4. Experimental Platform for Rolling Bearing Failure in Agricultural Machinery

The rolling bearing failure experimental platform constructed in this paper mainly consisted of a three-phase asynchronous motor (Model:YE3-100L2-4, Manufacturer: Zhejiang Jinsu Electric Motor Co., Ltd., Taizhou, China), gearbox reducer (Model:JZQ250, Manufacturer: Shandong Zibo Xinyuan Machinery Co., Ltd., Zibo, China), data acquisition card (Model:YE6231, Manufacturer: Jiangsu Lianeng Electronics Technology Co., Ltd., Yangzhou, China), frequency converter (Model:G7R5/P011T4, Manufacturer: Zhejiang Xintuo New Energy Co., Ltd., Yueqing, China), piezoelectric acceleration sensor (Model:CAYD051V, Manufacturer: Xiamen Nair Electronics Co., Ltd., Xiamen, China), and other components [23]. The flow of the test program is shown in Figure 7. Following the flow chart, the rolling bearing fault diagnosis experimental platform was constructed, and a photograph of the completed fault diagnosis platform is shown in Figure 8.

A total of four fault states and one normal state were set on the rolling bearing fault test platform, namely, the inner ring fault, cage fracture fault, outer ring fault, rolling element fault, and a normal state. The fault form of each state is shown in Figure 9. The data settings are shown in Table 2.
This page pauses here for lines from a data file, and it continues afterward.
Definition start (load_silero : result SileroVAD.net)
    (make_webrtc : result WebRTCVAD.detector) (load_whisper : result whisper)
    : M t unit :=
  self <- get ;;
  if self.(is_running) then ret tt
  else
    try_except
      (modify (logger LInfo "Starting audio processor") ;;;
       zoom vad set_vad (VoiceActivityDetector.initialize load_silero make_webrtc) ;;;
       _load_whisper_model load_whisper ;;;
       modify (set_is_running true) ;;;
       modify (logger LInfo "Audio processor started successfully"))
      (fun e => modify (logger LError "Failed to start audio processor") ;;;
                raise e).

Definition stop : M t unit :=
  self <- get ;;
  if negb self.(is_running) then ret tt
  else
    try_except
      (modify (logger LInfo "Stopping audio processor") ;;;
       modify (set_is_running false) ;;;
       zoom vad set_vad VoiceActivityDetector.cleanup ;;;
       modify (logger LInfo "Audio processor stopped"))
      (fun e => modify (logger LError "Error stopping audio processor")).

(** *** Voice activation handlers *)

Definition run_handler (h : handler) : M t unit :=
  match h with
  | _handle_start_recording =>
      modify (logger LInfo "Activating high-quality recording mode")
  | _handle_mark_important =>
      modify (logger LInfo "Marking recent content as important")
  | _handle_analyze_content =>
      modify (logger LInfo "Starting content analysis")
  | _handle_show_status =>
      modify (logger LInfo "Displaying system status") ;;;
      modify (record (Printed "System Status:"))
  | _handle_pause_recording =>
      modify (logger LInfo "Pausing recording temporarily")
  | custom _ behaviour => call behaviour
  end.

(** [await handler()] *)
Definition dispatch (h : handler) : M t unit :=
  modify (record (Dispatched h)) ;;;
  run_handler h.

(** *** Transcription and phrase matching *)

Definition _transcribe_audio (audio_array : list Z) : M t (option string) :=
  self <- get ;;
  match self.(_whisper_model) with
  | None => ret None
  | Some transcribe =>
      try_except
        (let audio_float := map (fun z => inject_Z z / 32768) audio_array in
         modify (record (Transcribed audio_array)) ;;;
         result <- call (transcribe audio_float) ;;
         ret (Some (strip (match result with Some txt => txt | None => EmptyString end))))
        (fun e => modify (logger LError "Error transcribing audio") ;;;
                  ret None)
  end.

(** [np.concatenate] refuses an empty sequence of arrays. *)
Definition concatenate (arrays : list (list Z)) : result (list Z) :=
  match arrays with
  | [] => Raise (ValueError "need at least one array to concatenate")
  | _ => Ret (concat arrays)
  end.

(** Modelled from the spec: [vault.writer.VaultWriter] is not among the
    sources; following the journal collaborator of the specification,
    [write_transcription] records the entry it is handed. *)
Definition write_transcription (entry : transcription) : M t unit :=
  modify (record (Wrote entry)).

(** [for phrase, handler in self.activation_phrases.items(): ... break],
    returning [(activation_detected, matched_phrase)]. *)
Fixpoint match_phrases (text_lower : string) (current_time : Q)
    (table : list (string * handler)) : M t (bool * option string) :=
  match table with
  | [] => ret (false, None)
  | (phrase, h) :: rest =>
      if contains phrase text_lower then
        modify (logger LInfo "Voice activation detected") ;;;
        dispatch h ;;;
        modify (set_last_activation_time current_time) ;;;
        modify (fun s =>
          set_stats {| chunks_processed := s.(stats).(chunks_processed);
                       voice_segments_detected := s.(stats).(voice_segments_detected);
                       activations_detected := s.(stats).(activations_detected) + 1;
                       processing_time_total := s.(stats).(processing_time_total) |} s) ;;;
        ret (true, Some phrase)
      else match_phrases text_lower current_time rest
  end.

(** The [if text:] block of [_check_for_activation_phrases]. *)
Definition match_and_record (txt : string) (current_time : Q) : M t unit :=
  let text_lower := strip (lower txt) in
  self <- get ;;
  found <- match_phrases text_lower current_time self.(activation_phrases) ;;
  write_transcription {| text := txt; confidence := 9 # 10;
                         is_activation := fst found;
                         activation_command := snd found |}.

Definition gated (self : t) (current_time : Q) : bool :=
  Qltb (current_time - self.(last_activation_time))
       self.(settings).(Settings.activation).(Settings.cooldown_sec).

Definition _check_for_activation_phrases (current_time : Q) : M t unit :=
  self <- get ;;
  if gated self current_time then ret tt
  else
    try_except
      (combined_audio <- call (concatenate (map audio (last_n 5 self.(voice_segments)))) ;;
       transcript <- _transcribe_audio combined_audio ;;
       match transcript with
       | Some txt => if truthy txt then match_and_record txt current_time else ret tt
       | None => ret tt
       end)
      (fun e => modify (logger LError "Error checking activation phrases")).

(** *** Per-chunk processing *)

Definition _handle_voice_detected (audio_array : list Z) (timestamp : Q)
    (current_time : Q) : M t unit :=
  self <- get ;;
  let sample_rate := self.(settings).(Settings.audio).(Settings.sample_rate) in
  (if (sample_rate =? 0)%Z then raise ZeroDivisionError else ret tt) ;;;
  let seg := {| audio := audio_array; timestamp := timestamp;
                duration := inject_Z (len audio_array) / inject_Z sample_rate |} in
  modify (fun s => set_voice_segments (s.(voice_segments) ++ [seg]) s) ;;;
  let cutoff_time := timestamp - 10 in
  modify (fun s => set_voice_segments
                     (filter (fun sg => Qltb cutoff_time sg.(AudioProcessor.timestamp))
                             s.(voice_segments)) s) ;;;
  modify (fun s =>
    set_stats {| chunks_processed := s.(stats).(chunks_processed);
                 voice_segments_detected := s.(stats).(voice_segments_detected) + 1;
                 activations_detected := s.(stats).(activations_detected);
                 processing_time_total := s.(stats).(processing_time_total) |} s) ;;;
  self <- get ;;
  if (3 <=? length self.(voice_segments))%nat
  then _check_for_activation_phrases current_time
  else ret tt.

Definition _mark_for_pruning (timestamp : Q) : M t unit := ret tt.

Definition _handle_silence_detected (audio_array : list Z) (timestamp : Q) : M t unit :=
  _mark_for_pruning timestamp.

(** The readings of [time.time()] taken while one chunk is processed. *)
Record clock : Type := {
  t_start : Q;
  t_vad : Q * Q;
  t_check : Q;
  t_end : Q
}.

Definition process_chunk (clk : clock) (audio_data : list byte) (timestamp : Q)
    : M t unit :=
  self <- get ;;
  if negb self.(is_running) then ret tt
  else
    let start_time := clk.(t_start) in
    try_except
      (audio_array <- call (frombuffer audio_data) ;;
       modify (fun s => set_audio_buffer
                          (deque_extend s.(audio_buffer_maxlen) s.(audio_buffer) audio_array) s) ;;;
       modify (record (Classified audio_array)) ;;;
       has_voice <- zoom vad set_vad
                      (VoiceActivityDetector.detect_voice_activity clk.(t_vad) audio_array) ;;
       (if has_voice : bool
        then _handle_voice_detected audio_array timestamp clk.(t_check)
        else _handle_silence_detected audio_array timestamp) ;;;
       let processing_time := clk.(t_end) - start_time in
       modify (fun s =>
         set_stats {| chunks_processed := s.(stats).(chunks_processed) + 1;
                      voice_segments_detected := s.(stats).(voice_segments_detected);
                      activations_detected := s.(stats).(activations_detected);
                      processing_time_total :=
                        s.(stats).(processing_time_total) + processing_time |} s))
      (fun e => modify (logger LError "Error processing audio chunk")).

(** *** Status *)

(** The dict returned by [get_status]; [avg_processing_time_ms] is the
    entry added to the copy of [self.stats]. *)
Record status : Type := {
  status_is_running : bool;
  buffer_size : Z;
  buffer_max_size : Z;
  voice_segments_count : Z;
  whisper_model_loaded : bool;
  status_counters : proc_stats;
  avg_processing_time_ms : Q;
  vad_status : option VADStatus
}.

Definition get_status (self : t) : status :=
  let avg_processing_time :=
    if (0 <? self.(stats).(chunks_processed))%Z
    then self.(stats).(processing_time_total) / inject_Z self.(stats).(chunks_processed)
    else 0 in
  {| status_is_running := self.(is_running);
     buffer_size := len self.(audio_buffer);
     buffer_max_size := self.(audio_buffer_maxlen);
     voice_segments_count := len self.(voice_segments);
     whisper_model_loaded :=
       match self.(_whisper_model) with Some _ => true | None => false end;
     status_counters := self.(stats);
     avg_processing_time_ms := avg_processing_time * 1000;
     vad_status := Some (VoiceActivityDetector.get_status self.(vad)) |}.

End AudioProcessor.

(** ** Capture supervision and stream segmentation
       ([src/capture/webcam_capture.py]) *)

Module WebcamCapture.

(** A [subprocess.Popen] handle. *)
Record Popen : Type := { pid : Z }.

Record t : Type := mk {
  settings : Settings.t;
  audio_processor : AudioProcessor.t;
  is_recording : bool;
  process : option Popen;
  start_time : option Q;
  last_heartbeat : option Q;
  log : list log_entry;
  (** Arguments of the calls [audio_processor.process_chunk(audio_data, t)],
      in order; not a Python field. *)
  sent : list (list byte * Q)
}.

Definition set_audio_processor a (s : t) : t :=
  mk s.(settings) a s.(is_recording) s.(process) s.(start_time)
     s.(last_heartbeat) s.(log) s.(sent).
Definition set_process p (s : t) : t :=
  mk s.(settings) s.(audio_processor) s.(is_recording) p s.(start_time)
     s.(last_heartbeat) s.(log) s.(sent).
Definition set_last_heartbeat h (s : t) : t :=
  mk s.(settings) s.(audio_processor) s.(is_recording) s.(process) s.(start_time)
     h s.(log) s.(sent).
Definition logger (lv : level) (msg : string) (s : t) : t :=
  mk s.(settings) s.(audio_processor) s.(is_recording) s.(process) s.(start_time)
     s.(last_heartbeat) (s.(log) ++ [(lv, msg)]) s.(sent).
Definition record_sent (audio_data : list byte) (now : Q) (s : t) : t :=
  mk s.(settings) s.(audio_processor) s.(is_recording) s.(process) s.(start_time)
     s.(last_heartbeat) s.(log) (s.(sent) ++ [(audio_data, now)]).

(** *** Stream segmentation *)

Definition chunk_size : Z := 1024.
Definition frame_bytes : Z := 32000.

(** What one turn of the read loop meets: the outcome of
    [self.process.stdout.read(chunk_size)] and, should a frame be complete,
    the clock readings used while it is handed on. *)
Record read : Type := {
  chunk : result (list byte);
  now : Q;
  clk : AudioProcessor.clock;
  wall : Q
}.

(** [await self.audio_processor.process_chunk(audio_data, time.time())] *)
Definition send (r : read) (audio_data : list byte) : M t unit :=
  modify (record_sent audio_data r.(now)) ;;;
  zoom audio_processor set_audio_processor
       (AudioProcessor.process_chunk r.(clk) audio_data r.(now)).

(** The [while self.is_recording and self.process] loop, one [read] per
    turn, with the local [buffer] as accumulator; the result is the buffer
    the loop leaves behind.  A list of reads that runs out stands for the
    loop being stopped from outside. *)
Fixpoint stream_loop (reads : list read) (buffer : list byte) : M t (list byte) :=
  match reads with
  | [] => ret buffer
  | r :: rest =>
      self <- get ;;
      match self.(is_recording), self.(process) with
      | true, Some _ =>
          match r.(chunk) with
          | Raise e =>
              modify (logger LError "Error processing audio chunk") ;;;
              stream_loop rest buffer
          | Ret [] => ret buffer
          | Ret data =>
              let buffer := buffer ++ data in
              if (frame_bytes <=? len buffer)%Z then
                let audio_data := slice buffer 0 frame_bytes in
                let buffer := skipn (Z.to_nat frame_bytes) buffer in
                try_except
                  (send r audio_data ;;;
                   modify (set_last_heartbeat (Some r.(wall))))
                  (fun e => modify (logger LError "Error processing audio chunk")) ;;;
                stream_loop rest buffer
              else stream_loop rest buffer
          end
      | _, _ => ret buffer
      end
  end.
For each of the five rolling bearing states, the sampling frequency was set to 6 kHz, with 1000 groups of samples, for a total of 5000 groups. Each group of samples had 1024 sampling signal points. The sample groups were divided into a training set, validation set, and test set in a ratio of 7:2:1, i.e., 3500 groups for the training set, 1000 groups for the validation set, and 500 groups for the test set. The specific division is shown in Table 3.

5. Results and Discussion

5.1. Vibration Signal Denoising Analysis

This study uses the SVD-EDS method to denoise. A specific analysis follows. As shown in Figure 10, the singular-value curve changed significantly after the 30th order, and the decline rate slowed down significantly. This transition was subtle and therefore required further analysis by means of energy difference spectroscopy. As shown in Figure 11, the energy difference spectrum provided a more explicit order identification. At the 30th order, a distinct peak signal can be observed, indicating a sudden change. This indicates that the useful signal and noise were separated at this point. The singular values before order 30 correspond to useful signals, and the singular values after that are mainly noise.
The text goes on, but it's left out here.